Certains accusèrent même le souverain d’être incompétent. Dion Cassius affirma que l’empereur était « moins habile dans la connaissance des lois que fidèle dans leur application ».
Les habitants de Rome lui reprochèrent également son statut équestre. Dans le même temps, ils s’opposèrent à son absence de Rome, car en effet il n’y revint jamais après l’assassinat de Caracalla.
Mais surtout, Macrin perdit petit à petit le soutien de l’armée. Ses membres avaient honte qu’il ait accepté la paix avec la Parthie. Le ressentiment à son égard s’amplifia lorsqu’il décida de réduire le salaire des nouvelles recrues afin d’économiser de l’argent.
MACRIN, EMPEREUR RATTRAPÉ PAR SES PÉCHÉS
Personne n’exécrait plus Macrin que la famille de Caracalla qui cherchait désespérément à récupérer le pouvoir. À cette fin, Julia Maesa, tante de l’empereur assassiné, entreprit de propager une rumeur : son petit-fils de 14 ans, Héliogabale, était le fils illégitime de Caracalla ; le pouvoir lui revenait donc de droit.

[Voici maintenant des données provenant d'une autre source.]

(* ===== verification/Cedis.v ===== *)
(** * Amounts through a float: [fmt.Sprintf("%.2f", float64(minor)/100)]

    The binary64 arithmetic is the Standard Library's [SpecFloat].  Both
    roundings are bounded crudely (two units of a 54-bit quotient), which is
    enough for exactness up to 2^51 minor units. *)
From S2P Require Import Prelude GoStrings Strconv Json JsonCodec Money.
From Stdlib Require Import Floats.SpecFloat.

(** ** [fmt.Sprintf("%.2f", float64(m.MinorUnits())/100)] *)
(** A number of hundredths with its sign, [%.2f] of a float in hundredths. *)
Definition hundredths (neg : bool) (n : Z) : string :=
  let frac := FormatInt (n mod 100) in
  (if neg then "-" else "") ^^ FormatInt (n / 100) ^^ "." ^^
  (if (n mod 100 <? 10)%Z then "0" ^^ frac else frac).

(** [%.2f]: the exact value rounded to hundredths, ties to even. *)
Definition Sprintf_2f (f : float64) : string :=
  match f with
  | S754_zero s => hundredths s 0
  | S754_infinity s => if s then "-Inf" else "+Inf"
  | S754_nan => "NaN"
  | S754_finite s m e => hundredths s (round_half_even (Z.pos m * 100) e)
  end.

Definition cedis (m : Money) : string :=
  Sprintf_2f (SFdiv 53 1024 (f64_of_Z (minorUnits m)) (f64_of_Z 100)).

(** ** Exactness *)
Local Open Scope Z_scope.

Lemma digits2_pos_bounds p : 2 ^ (Zpos (digits2_pos p) - 1) <= Zpos p < 2 ^ Zpos (digits2_pos p).
Proof.
  induction p as [p IH|p IH|]; cbn [digits2_pos]; [| |cbn; lia];
    rewrite Pos2Z.inj_succ; replace (Z.succ (Zpos (digits2_pos p)) - 1) with (Zpos (digits2_pos p)) by lia;
    replace (Zpos (digits2_pos p)) with (Zpos (digits2_pos p) - 1 + 1) at 1 by lia;
    rewrite Z.pow_succ_r, Z.pow_add_r by lia; lia.
Qed.

Lemma Zdigits2_unique m d : 0 < d -> 2 ^ (d - 1) <= m < 2 ^ d -> Zdigits2 m = d.
Proof.
  intros Hd Hm. pose proof (Z.pow_pos_nonneg 2 (d - 1) ltac:(lia) ltac:(lia)).
  destruct m as [|p|p]; [lia| |lia]. cbn [Zdigits2].
  pose proof (digits2_pos_bounds p) as Hp.
  assert (2 ^ (d - 1) < 2 ^ Zpos (digits2_pos p)) as H1 by lia.
  assert (2 ^ (Zpos (digits2_pos p) - 1) < 2 ^ d) as H2 by lia.
  apply Z.pow_lt_mono_r_iff in H1, H2; lia.
Qed.

Lemma fexp_normal e : (-1000 <= e) -> fexp 53 1024 e = e - 53.
Proof. unfold fexp, emin. lia. Qed.

Lemma shr_fexp_0 m e l : (-900 <= e) -> 2 ^ 52 <= m < 2 ^ 53 ->
  shr_fexp 53 1024 m e l = (shr_record_of_loc m l, e).
Proof.
  intros He Hm. unfold shr_fexp. rewrite (Zdigits2_unique m 53), fexp_normal by lia.
  by replace (53 + e - 53 - e) with 0 by lia.
Qed.

Lemma shr_fexp_1 m e l : (-900 <= e) -> 2 ^ 53 <= m < 2 ^ 54 ->
  shr_fexp 53 1024 m e l = (shr_1 (shr_record_of_loc m l), e + 1).
Proof.
  intros He Hm. unfold shr_fexp. rewrite (Zdigits2_unique m 54), fexp_normal by lia.
  by replace (54 + e - 53 - e) with 1 by lia.
Qed.

Lemma shr_1_m m l : 0 < m -> shr_m (shr_1 (shr_record_of_loc m l)) = m / 2.
Proof.
  intros Hm. destruct m as [|p|p]; [lia| |lia].
  transitivity (Z.div2 (Zpos p)); [|apply Z.div2_div].
  by destruct l as [|[]], p.
Qed.

Lemma rne_bounds m l : m <= round_nearest_even m l <= m + 1.
Proof. unfold round_nearest_even. repeat case_match; lia. Qed.

(** A significand of 53 or 54 bits is rounded by at most two of its units. *)
Lemma round_aux_near s m e l :
  (-900 <= e <= 900) -> 2 ^ 52 <= m < 2 ^ 54 ->
  exists m' e', binary_round_aux 53 1024 s m e l = S754_finite s m' e' /\ e <= e' <= e + 2 /\
    m - 1 <= Zpos m' * 2 ^ (e' - e) <= m + 2.
Proof.
  intros He Hm. unfold binary_round_aux.
  assert (Hstep : exists m1 e1, (let '(mrs', e') := shr_fexp 53 1024 m e l in
      shr_fexp 53 1024 (round_nearest_even (shr_m mrs') (loc_of_shr_record mrs')) e' loc_Exact)
      = shr_fexp 53 1024 m1 e1 loc_Exact /\ e <= e1 <= e + 1 /\ 2 ^ 52 <= m1 <= 2 ^ 53 /\
      m - 1 <= m1 * 2 ^ (e1 - e) <= m + 2).
  { destruct (Z.lt_ge_cases m (2 ^ 53)) as [Hlt|Hge].
    - rewrite shr_fexp_0 by lia. eexists _, e. split; [reflexivity|].
      pose proof (rne_bounds (shr_m (shr_record_of_loc m l)) (loc_of_shr_record (shr_record_of_loc m l))) as Hr.
      assert (shr_m (shr_record_of_loc m l) = m) as Hm' by (by destruct l as [|[]]).
      rewrite Hm' in *. replace (e - e) with 0 by lia. lia.
    - rewrite shr_fexp_1 by lia. eexists _, (e + 1). split; [reflexivity|].
      pose proof (rne_bounds (shr_m (shr_1 (shr_record_of_loc m l)))
                    (loc_of_shr_record (shr_1 (shr_record_of_loc m l)))) as Hr.
      rewrite shr_1_m in * by lia. replace (e + 1 - e) with 1 by lia.
      pose proof (Z.div_mod m 2 ltac:(lia)). pose proof (Z.mod_pos_bound m 2 ltac:(lia)). lia. }
  destruct Hstep as (m1 & e1 & Hs & He1 & Hm1 & Hnear).
  destruct (shr_fexp 53 1024 m e l) as [mrs' e'] eqn:E0. rewrite Hs.
  destruct (Z.eq_dec m1 (2 ^ 53)) as [->|Hne].
  - rewrite shr_fexp_1 by lia. exists 4503599627370496%positive, (e1 + 1).
    change (shr_m (shr_1 (shr_record_of_loc (2 ^ 53) loc_Exact))) with (2 ^ 52). cbn match.
    change (2 ^ 52) with (Zpos 4503599627370496). cbn match.
    destruct (Z.leb_spec (e1 + 1) (1024 - 53)); [|lia]. split_and!; [done|lia|lia| |];
    replace (e1 + 1 - e) with (1 + (e1 - e)) by lia; rewrite Z.pow_add_r by lia; lia.
  - rewrite shr_fexp_0 by lia. destruct m1 as [|m1|m1]; [lia| |lia]. cbn [shr_record_of_loc shr_m].
    destruct (Z.leb_spec e1 (1024 - 53)); [|lia]. exists m1, e1. split_and!; [done|lia..].
Qed.

(** Shifting an odd-bit integer up to 53 bits is exact. *)
Lemma digits_le p d : 0 <= d -> Zpos p < 2 ^ d -> Zpos (digits2_pos p) <= d.
Proof.
  intros Hd Hp. pose proof (digits2_pos_bounds p).
  assert (2 ^ (Zpos (digits2_pos p) - 1) < 2 ^ d) as H1 by lia. apply Z.pow_lt_mono_r_iff in H1; lia.
Qed.

Lemma iter_xO p q : Zpos (Pos.iter xO p q) = Zpos p * 2 ^ Zpos q.
Proof.
  induction q as [|q IH] using Pos.peano_ind; [simpl; lia|].
  rewrite Pos.iter_succ, Pos2Z.inj_xO, IH, Pos2Z.inj_succ, Z.pow_succ_r by lia. lia.
Qed.

Lemma round_exact s p :
  Zpos p < 2 ^ 52 ->
  let d := Zpos (digits2_pos p) in
  exists m, binary_round 53 1024 s p 0 = S754_finite s m (d - 53) /\ Zpos m = Zpos p * 2 ^ (53 - d) /\
    2 ^ 52 <= Zpos m < 2 ^ 53 /\ 1 <= d <= 52.
Proof.
  intros Hp d. pose proof (digits_le p 52 ltac:(lia) Hp) as Hd. fold d in Hd.
  pose proof (digits2_pos_bounds p) as Hb. fold d in Hb.
  unfold binary_round, shl_align. rewrite fexp_normal by lia. fold d.
  replace (d + 0 - 53 - 0) with (- (53 - d)) by lia. replace (d + 0 - 53) with (d - 53) by lia.
  destruct (53 - d) as [|k|k] eqn:Ek; [lia| |lia]. change (- Zpos k) with (Zneg k). cbv iota.
  pose proof (iter_xO p k) as Hm. rewrite <- Ek in Hm.
  assert (Hr : 2 ^ 52 <= Zpos p * 2 ^ (53 - d) < 2 ^ 53).
  { replace (2 ^ 52) with (2 ^ (d - 1) * 2 ^ (53 - d)) by (rewrite <- Z.pow_add_r by lia; f_equal; lia).
    replace (2 ^ 53) with (2 ^ d * 2 ^ (53 - d)) by (rewrite <- Z.pow_add_r by lia; f_equal; lia).
    pose proof (Z.pow_pos_nonneg 2 (53 - d) ltac:(lia) ltac:(lia)). nia. }
  rewrite <- Hm in Hr. exists (Pos.iter xO p k).
  unfold binary_round_aux. rewrite shr_fexp_0 by lia. cbn [shr_record_of_loc shr_m loc_of_shr_record round_nearest_even].
  rewrite shr_fexp_0 by lia. cbn [shr_record_of_loc shr_m].
  destruct (Z.leb_spec (d - 53) (1024 - 53)); [|lia]. split_and!; [done | by rewrite <- Ek | lia..].
Qed.

Lemma f64_100 : f64_of_Z 100 = S754_finite false 7036874417766400 (-46).
Proof. reflexivity. Qed.

Lemma div_100 s m e :
  2 ^ 52 <= Zpos m < 2 ^ 53 -> -60 <= e < 0 ->
  exists m' e', SFdiv 53 1024 (S754_finite s m e) (f64_of_Z 100) = S754_finite s m' e' /\
    e - 7 <= e' <= e - 5 /\ Z.abs (Zpos m' * 2 ^ (e' - (e - 7)) * 100 - Zpos m * 128) <= 200.
Proof.
  intros Hm He. rewrite f64_100. unfold SFdiv, SFdiv_core_binary.
  rewrite (Zdigits2_unique (Zpos m) 53) by lia. change (Zdigits2 7036874417766400) with 53.
  rewrite fexp_normal by lia.
  replace (Z.min (53 + e - (53 + -46) - 53) (e - -46)) with (e - 7) by lia.
  replace (e - -46 - (e - 7)) with 53 by lia. cbv zeta.
  destruct (Z.div_eucl (Z.shiftl (Zpos m) 53) 7036874417766400) as [q r] eqn:Eq.
  pose proof (Z_div_mod (Z.shiftl (Zpos m) 53) 7036874417766400 ltac:(lia)) as Hdm. rewrite Eq in Hdm.
  rewrite Z.shiftl_mul_pow2 in Hdm by lia.
  destruct (round_aux_near s q (e - 7) (new_location 7036874417766400 r)) as (m' & e' & Hr & He' & Hb);
    [lia|lia|].
  exists m', e'. rewrite xorb_false_r, Hr. split_and!; [done|lia..]. 
Qed.

Lemma round_half_even_near n k p :
  0 < k -> 2 * Z.abs (n - p * 2 ^ k) < 2 ^ k -> round_half_even n (- k) = p.
Proof.
  intros Hk H. unfold round_half_even. destruct (Z.leb_spec 0 (- k)); [lia|]. rewrite Z.opp_involutive.
  cbv zeta. set (d := 2 ^ k) in *. assert (Hd : 0 < d) by (by apply Z.pow_pos_nonneg; lia).
  pose proof (Z.div_mod n d ltac:(lia)) as Hdm. pose proof (Z.mod_pos_bound n d Hd) as Hr.
  set (q := n / d) in *. set (r := n mod d) in *. clearbody q r d.
  destruct (Z.ltb_spec (2 * r) d); [|destruct (Z.ltb_spec d (2 * r))].
  all: destruct (Z.lt_trichotomy q p) as [|[|]];
    [assert (d * (p - q) >= d) by nia | subst p | assert (d * (q - p) >= d) by nia]; try lia.
  - assert (q + 1 = p \/ d * (p - q) >= 2 * d) as [|] by nia; lia.
Qed.

(** The amount sent is exact up to 2^51 minor units. *)
Lemma div_100_exact s p :
  Zpos p < 2 ^ 51 ->
  Sprintf_2f (SFdiv 53 1024 (binary_round 53 1024 s p 0) (f64_of_Z 100)) = hundredths s (Zpos p).
Proof.
  intros Hp. pose proof (digits_le p 51 ltac:(lia) Hp) as Hd.
  destruct (round_exact s p ltac:(lia)) as (m & -> & Hm & Hr & Hd').
  set (d := Zpos (digits2_pos p)) in *.
  destruct (div_100 s m (d - 53) Hr ltac:(lia)) as (m' & e' & -> & He & Hb). cbn [Sprintf_2f]. f_equal.
  replace e' with (- (- e')) by lia. apply round_half_even_near; [lia|].
  (* scale the error bound to units of 2^(60 - d) *)
  set (j := e' - (d - 53 - 7)) in *. assert (Hj : 0 <= j <= 2) by lia.
  assert (E : 2 ^ (60 - d) = 2 ^ (- e') * 2 ^ j) by (rewrite <- Z.pow_add_r by lia; f_equal; lia).
  assert (E' : 2 ^ (60 - d) = 128 * 2 ^ (53 - d)) by (change 128 with (2 ^ 7); rewrite <- Z.pow_add_r by lia; f_equal; lia).
  assert (Hbig : 2 ^ 9 <= 2 ^ (60 - d)) by (apply Z.pow_le_mono_r; lia).
  assert (H0 : Zpos m * 128 = Zpos p * (2 ^ (- e') * 2 ^ j)) by (rewrite <- E, E'; lia).
  rewrite H0 in Hb. rewrite E in Hbig. clear H0 E E' Hm.
  assert (0 < 2 ^ j) by (apply Z.pow_pos_nonneg; lia).
  set (x := 2 ^ j) in *. set (y := 2 ^ (- e')) in *. clearbody x y.
  assert (Z.abs ((Zpos m' * 100 - Zpos p * y) * x) <= 200) as Hb' by (replace ((Zpos m' * 100 - Zpos p * y) * x) with (Zpos m' * x * 100 - Zpos p * (y * x)) by lia; lia).
  rewrite Z.abs_mul, (Z.abs_eq x) in Hb' by lia. nia.
Qed.

Lemma cedis_hundredths m :
  Z.abs (minorUnits m) < 2 ^ 51 ->
  cedis m = hundredths (minorUnits m <? 0) (Z.abs (minorUnits m)).
Proof.
  unfold cedis, f64_of_Z at 1, binary_normalize. intros H.
  destruct (minorUnits m) as [|p|p]; [reflexivity| |]; by apply div_100_exact.
Qed.

(** Both paddings of the decimals agree. *)
Lemma paddings_agree f :
  0 <= f < 100 ->
  (if f <? 10 then "0" ^^ FormatInt f else FormatInt f)
  = (if (String.length (FormatInt f) =? 1)%nat then "0" ^^ FormatInt f else FormatInt f).
Proof.
  intros Hf.
  assert (Hall : forallb (fun n => let f := Z.of_nat n in String.eqb
      (if f <? 10 then "0" ^^ FormatInt f else FormatInt f)
      (if (String.length (FormatInt f) =? 1)%nat then "0" ^^ FormatInt f else FormatInt f))
      (seq 0 100) = true) by (vm_compute; reflexivity).
  rewrite forallb_forall in Hall. specialize (Hall (Z.to_nat f) ltac:(apply in_seq; lia)).
  cbv zeta in Hall. rewrite Z2Nat.id in Hall by lia. by apply String.eqb_eq.
Qed.

(** C34: The amount the Hubtel and Moolre adapters print by way of a float
    division is, up to 2^51 minor units either way, exactly the amount that
    [Money.String] prints with integers. *)
Theorem cedis_exact m :
  Z.abs (minorUnits m) < 2 ^ 51 -> cedis m ^^ " " ^^ currency m = render m.
Proof.
  intros H. rewrite cedis_hundredths by done. unfold hundredths, render.
  assert (Hmu : (if minorUnits m <? 0 then wrap64 (- minorUnits m) else minorUnits m) = Z.abs (minorUnits m)).
  { destruct (Z.ltb_spec (minorUnits m) 0); [|lia]. rewrite wrap64_id by (unfold int64; lia). lia. }
  rewrite Hmu. unfold minorUnitsPerMajor. rewrite Z.quot_div_nonneg, Z.rem_mod_nonneg by lia.
  rewrite paddings_agree by (apply Z.mod_pos_bound; lia). by rewrite !append_assoc.
Qed.

Lemma cedis_exact_witness : cedis (New (-1805) GHS) ^^ " GHS" = "-18.05 GHS".
Proof. apply (cedis_exact (New (-1805) GHS)). simpl. lia. Defined.

(** Beyond the bound the float loses the last pesewa. *)
Example cedis_rounds : cedis (New (2 ^ 60 + 1) GHS) = "11529215046068470.00".
Proof. reflexivity. Qed.

Lemma hundredths_ascii s n : 0 <= n -> ascii_only (hundredths s n) = true.
Proof.
  intros Hn. unfold hundredths. rewrite !ascii_only_append, FormatInt_ascii.
  destruct s, (n mod 100 <? 10); simpl; by rewrite ?FormatInt_ascii.
Qed.

Lemma cedis_ascii m : Z.abs (minorUnits m) < 2 ^ 51 -> ascii_only (cedis m) = true.
Proof. intros H. rewrite cedis_hundredths by done. apply hundredths_ascii. lia. Qed.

Cela ne déplut pas à certains soldats, à qui ne déplaisait pas non plus l’argent de Julia Maesa. Bientôt, ils se rallièrent à l’adolescent et, en mai 218, ils le proclamèrent empereur.
Avec un soutien en berne, les jours de Macrin étaient comptés. Julia Maesa et Héliogabale se révoltèrent contre lui et le vainquirent lors de la bataille d’Antioche. Il fut traqué et mis à mort, après à peine plus d’un an de règne.
L’histoire de Macrin, fils d’une famille provinciale devenu homme le plus puissant de l’Empire, ne commença pas au même endroit que la vaste majorité des empereurs romains. Cependant, il connut une mort tout aussi violente que nombre d’entre eux avant lui et après lui.
Cet article a initialement paru sur le site nationalgeographic.com en langue anglaise.